Personal information
- Date of birth: 15 May 1981 (age 43)
- Place of birth: Soligorsk, Belarusian SSR
- Height: 1.87 m (6 ft 1+1⁄2 in)
- Position(s): Midfielder

Youth career
- 1998–1999: RUOR Minsk

Senior career*
- Years: Team / Apps / (Gls)
- 1999: RUOR Minsk / 5 / (0)
- 2000: Belaruskaliy Soligorsk / 11 / (0)
- 2001–2004: Shakhtyor Soligorsk / 11 / (0)
- 2003: → BATE Borisov (loan) / 0 / (0)
- 2004: Vorskla-Naftohaz Poltava / 5 / (0)
- 2005: Slavia Mozyr / 15 / (1)
- 2006: Heko Czermno / 13 / (1)
- 2006–2009: Minsk / 55 / (7)
- 2010: Torpedo Zhodino / 7 / (1)
- 2011: Gorodeya / 21 / (0)
- 2012: SKVICH Minsk / 13 / (0)
- 2013: Vedrich-97 Rechytsa / 14 / (0)
- 2013–2014: Khimik Svetlogorsk / 33 / (0)

International career
- 2001: Belarus U21 / 1 / (0)

= Yawhen Branavitski =

Belarusian footballer

Yawhen Branavitski (Яўген Бранавіцкі; Евгений Брановицкий; born 15 May 1981) is a retired Belarusian professional footballer.
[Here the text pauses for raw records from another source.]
Definition apply_set (s : State) (u : SetState) : State :=
  match u with
  | setHistory v =>
      {| history := v; historyIndex := historyIndex s; prompt := prompt s;
         isLoading := isLoading s; isUpscaling := isUpscaling s;
         isImprovingPrompt := isImprovingPrompt s; error := error s;
         activeTab := activeTab s; crop := crop s;
         completedCrop := completedCrop s; aspect := aspect s;
         isComparing := isComparing s; imageDimensions := imageDimensions s;
         expandRect := expandRect s; dragState := dragState s;
         retouchReferenceImage := retouchReferenceImage s;
         isGeneratingImage := isGeneratingImage s;
         isConfirmModalOpen := isConfirmModalOpen s |}
  | setHistoryIndex v =>
      {| history := history s; historyIndex := v; prompt := prompt s;
         isLoading := isLoading s; isUpscaling := isUpscaling s;
         isImprovingPrompt := isImprovingPrompt s; error := error s;
         activeTab := activeTab s; crop := crop s;
         completedCrop := completedCrop s; aspect := aspect s;
         isComparing := isComparing s; imageDimensions := imageDimensions s;
         expandRect := expandRect s; dragState := dragState s;
         retouchReferenceImage := retouchReferenceImage s;
         isGeneratingImage := isGeneratingImage s;
         isConfirmModalOpen := isConfirmModalOpen s |}
  | setPrompt v =>
      {| history := history s; historyIndex := historyIndex s; prompt := v;
         isLoading := isLoading s; isUpscaling := isUpscaling s;
         isImprovingPrompt := isImprovingPrompt s; error := error s;
         activeTab := activeTab s; crop := crop s;
         completedCrop := completedCrop s; aspect := aspect s;
         isComparing := isComparing s; imageDimensions := imageDimensions s;
         expandRect := expandRect s; dragState := dragState s;
         retouchReferenceImage := retouchReferenceImage s;
         isGeneratingImage := isGeneratingImage s;
         isConfirmModalOpen := isConfirmModalOpen s |}
  | setIsLoading v =>
      {| history := history s; historyIndex := historyIndex s;
         prompt := prompt s; isLoading := v; isUpscaling := isUpscaling s;
         isImprovingPrompt := isImprovingPrompt s; error := error s;
         activeTab := activeTab s; crop := crop s;
         completedCrop := completedCrop s; aspect := aspect s;
         isComparing := isComparing s; imageDimensions := imageDimensions s;
         expandRect := expandRect s; dragState := dragState s;
         retouchReferenceImage := retouchReferenceImage s;
         isGeneratingImage := isGeneratingImage s;
         isConfirmModalOpen := isConfirmModalOpen s |}
  | setIsUpscaling v =>
      {| history := history s; historyIndex := historyIndex s;
         prompt := prompt s; isLoading := isLoading s; isUpscaling := v;
         isImprovingPrompt := isImprovingPrompt s; error := error s;
         activeTab := activeTab s; crop := crop s;
         completedCrop := completedCrop s; aspect := aspect s;
         isComparing := isComparing s; imageDimensions := imageDimensions s;
         expandRect := expandRect s; dragState := dragState s;
         retouchReferenceImage := retouchReferenceImage s;
         isGeneratingImage := isGeneratingImage s;
         isConfirmModalOpen := isConfirmModalOpen s |}
  | setIsImprovingPrompt v =>
      {| history := history s; historyIndex := historyIndex s;
         prompt := prompt s; isLoading := isLoading s;
         isUpscaling := isUpscaling s; isImprovingPrompt := v;
         error := error s; activeTab := activeTab s; crop := crop s;
         completedCrop := completedCrop s; aspect := aspect s;
         isComparing := isComparing s; imageDimensions := imageDimensions s;
         expandRect := expandRect s; dragState := dragState s;
         retouchReferenceImage := retouchReferenceImage s;
         isGeneratingImage := isGeneratingImage s;
         isConfirmModalOpen := isConfirmModalOpen s |}
  | setError v =>
      {| history := history s; historyIndex := historyIndex s;
         prompt := prompt s; isLoading := isLoading s;
         isUpscaling := isUpscaling s;
         isImprovingPrompt := isImprovingPrompt s; error := v;
         activeTab := activeTab s; crop := crop s;
         completedCrop := completedCrop s; aspect := aspect s;
         isComparing := isComparing s; imageDimensions := imageDimensions s;
         expandRect := expandRect s; dragState := dragState s;
         retouchReferenceImage := retouchReferenceImage s;
         isGeneratingImage := isGeneratingImage s;
         isConfirmModalOpen := isConfirmModalOpen s |}
  | setActiveTab v =>
      {| history := history s; historyIndex := historyIndex s;
         prompt := prompt s; isLoading := isLoading s;
         isUpscaling := isUpscaling s;
         isImprovingPrompt := isImprovingPrompt s; error := error s;
         activeTab := v; crop := crop s; completedCrop := completedCrop s;
         aspect := aspect s; isComparing := isComparing s;
         imageDimensions := imageDimensions s; expandRect := expandRect s;
         dragState := dragState s;
         retouchReferenceImage := retouchReferenceImage s;
         isGeneratingImage := isGeneratingImage s;
         isConfirmModalOpen := isConfirmModalOpen s |}
  | setCrop v =>
      {| history := history s; historyIndex := historyIndex s;
         prompt := prompt s; isLoading := isLoading s;
         isUpscaling := isUpscaling s;
         isImprovingPrompt := isImprovingPrompt s; error := error s;
         activeTab := activeTab s; crop := v;
         completedCrop := completedCrop s; aspect := aspect s;
         isComparing := isComparing s; imageDimensions := imageDimensions s;
         expandRect := expandRect s; dragState := dragState s;
         retouchReferenceImage := retouchReferenceImage s;
         isGeneratingImage := isGeneratingImage s;
         isConfirmModalOpen := isConfirmModalOpen s |}
  | setCompletedCrop v =>
      {| history := history s; historyIndex := historyIndex s;
         prompt := prompt s; isLoading := isLoading s;
         isUpscaling := isUpscaling s;
         isImprovingPrompt := isImprovingPrompt s; error := error s;
         activeTab := activeTab s; crop := crop s; completedCrop := v;
         aspect := aspect s; isComparing := isComparing s;
         imageDimensions := imageDimensions s; expandRect := expandRect s;
         dragState := dragState s;
         retouchReferenceImage := retouchReferenceImage s;
         isGeneratingImage := isGeneratingImage s;
         isConfirmModalOpen := isConfirmModalOpen s |}
  | setAspect v =>
      {| history := history s; historyIndex := historyIndex s;
         prompt := prompt s; isLoading := isLoading s;
         isUpscaling := isUpscaling s;
         isImprovingPrompt := isImprovingPrompt s; error := error s;
         activeTab := activeTab s; crop := crop s;
         completedCrop := completedCrop s; aspect := v;
         isComparing := isComparing s; imageDimensions := imageDimensions s;
         expandRect := expandRect s; dragState := dragState s;
         retouchReferenceImage := retouchReferenceImage s;
         isGeneratingImage := isGeneratingImage s;
         isConfirmModalOpen := isConfirmModalOpen s |}
  | setIsComparing v =>
      {| history := history s; historyIndex := historyIndex s;
         prompt := prompt s; isLoading := isLoading s;
         isUpscaling := isUpscaling s;
         isImprovingPrompt := isImprovingPrompt s; error := error s;
         activeTab := activeTab s; crop := crop s;
         completedCrop := completedCrop s; aspect := aspect s;
         isComparing := v; imageDimensions := imageDimensions s;
         expandRect := expandRect s; dragState := dragState s;
         retouchReferenceImage := retouchReferenceImage s;
         isGeneratingImage := isGeneratingImage s;
         isConfirmModalOpen := isConfirmModalOpen s |}
  | setImageDimensions v =>
      {| history := history s; historyIndex := historyIndex s;
         prompt := prompt s; isLoading := isLoading s;
         isUpscaling := isUpscaling s;
         isImprovingPrompt := isImprovingPrompt s; error := error s;
         activeTab := activeTab s; crop := crop s;
         completedCrop := completedCrop s; aspect := aspect s;
         isComparing := isComparing s; imageDimensions := v;
         expandRect := expandRect s; dragState := dragState s;
         retouchReferenceImage := retouchReferenceImage s;
         isGeneratingImage := isGeneratingImage s;
         isConfirmModalOpen := isConfirmModalOpen s |}
  | setExpandRect v =>
      {| history := history s; historyIndex := historyIndex s;
         prompt := prompt s; isLoading := isLoading s;
         isUpscaling := isUpscaling s;
         isImprovingPrompt := isImprovingPrompt s; error := error s;
         activeTab := activeTab s; crop := crop s;
         completedCrop := completedCrop s; aspect := aspect s;
         isComparing := isComparing s; imageDimensions := imageDimensions s;
         expandRect := v; dragState := dragState s;
         retouchReferenceImage := retouchReferenceImage s;
         isGeneratingImage := isGeneratingImage s;
         isConfirmModalOpen := isConfirmModalOpen s |}
  | setDragState v =>
      {| history := history s; historyIndex := historyIndex s;
         prompt := prompt s; isLoading := isLoading s;
         isUpscaling := isUpscaling s;
         isImprovingPrompt := isImprovingPrompt s; error := error s;
         activeTab := activeTab s; crop := crop s;
         completedCrop := completedCrop s; aspect := aspect s;
         isComparing := isComparing s; imageDimensions := imageDimensions s;
         expandRect := expandRect s; dragState := v;
         retouchReferenceImage := retouchReferenceImage s;
         isGeneratingImage := isGeneratingImage s;
         isConfirmModalOpen := isConfirmModalOpen s |}
  | setRetouchReferenceImage v =>
      {| history := history s; historyIndex := historyIndex s;
         prompt := prompt s; isLoading := isLoading s;
         isUpscaling := isUpscaling s;
         isImprovingPrompt := isImprovingPrompt s; error := error s;
         activeTab := activeTab s; crop := crop s;
         completedCrop := completedCrop s; aspect := aspect s;
         isComparing := isComparing s; imageDimensions := imageDimensions s;
         expandRect := expandRect s; dragState := dragState s;
         retouchReferenceImage := v;
         isGeneratingImage := isGeneratingImage s;
         isConfirmModalOpen := isConfirmModalOpen s |}
  | setIsGeneratingImage v =>
      {| history := history s; historyIndex := historyIndex s;
         prompt := prompt s; isLoading := isLoading s;
         isUpscaling := isUpscaling s;
         isImprovingPrompt := isImprovingPrompt s; error := error s;
         activeTab := activeTab s; crop := crop s;
         completedCrop := completedCrop s; aspect := aspect s;
         isComparing := isComparing s; imageDimensions := imageDimensions s;
         expandRect := expandRect s; dragState := dragState s;
         retouchReferenceImage := retouchReferenceImage s;
         isGeneratingImage := v;
         isConfirmModalOpen := isConfirmModalOpen s |}
  | setIsConfirmModalOpen v =>
      {| history := history s; historyIndex := historyIndex s;
         prompt := prompt s; isLoading := isLoading s;
         isUpscaling := isUpscaling s;
         isImprovingPrompt := isImprovingPrompt s; error := error s;
         activeTab := activeTab s; crop := crop s;
         completedCrop := completedCrop s; aspect := aspect s;
         isComparing := isComparing s; imageDimensions := imageDimensions s;
         expandRect := expandRect s; dragState := dragState s;
         retouchReferenceImage := retouchReferenceImage s;
         isGeneratingImage := isGeneratingImage s; isConfirmModalOpen := v |}
  end.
His last club was Khimik Svetlogorsk.

==Career==
Born in Soligorsk, Branavitski began playing football in FC RUOR Minsk's youth system. He joined FC Shakhtyor Soligorsk's senior team and made his Belarusian Premier League debut in 2001.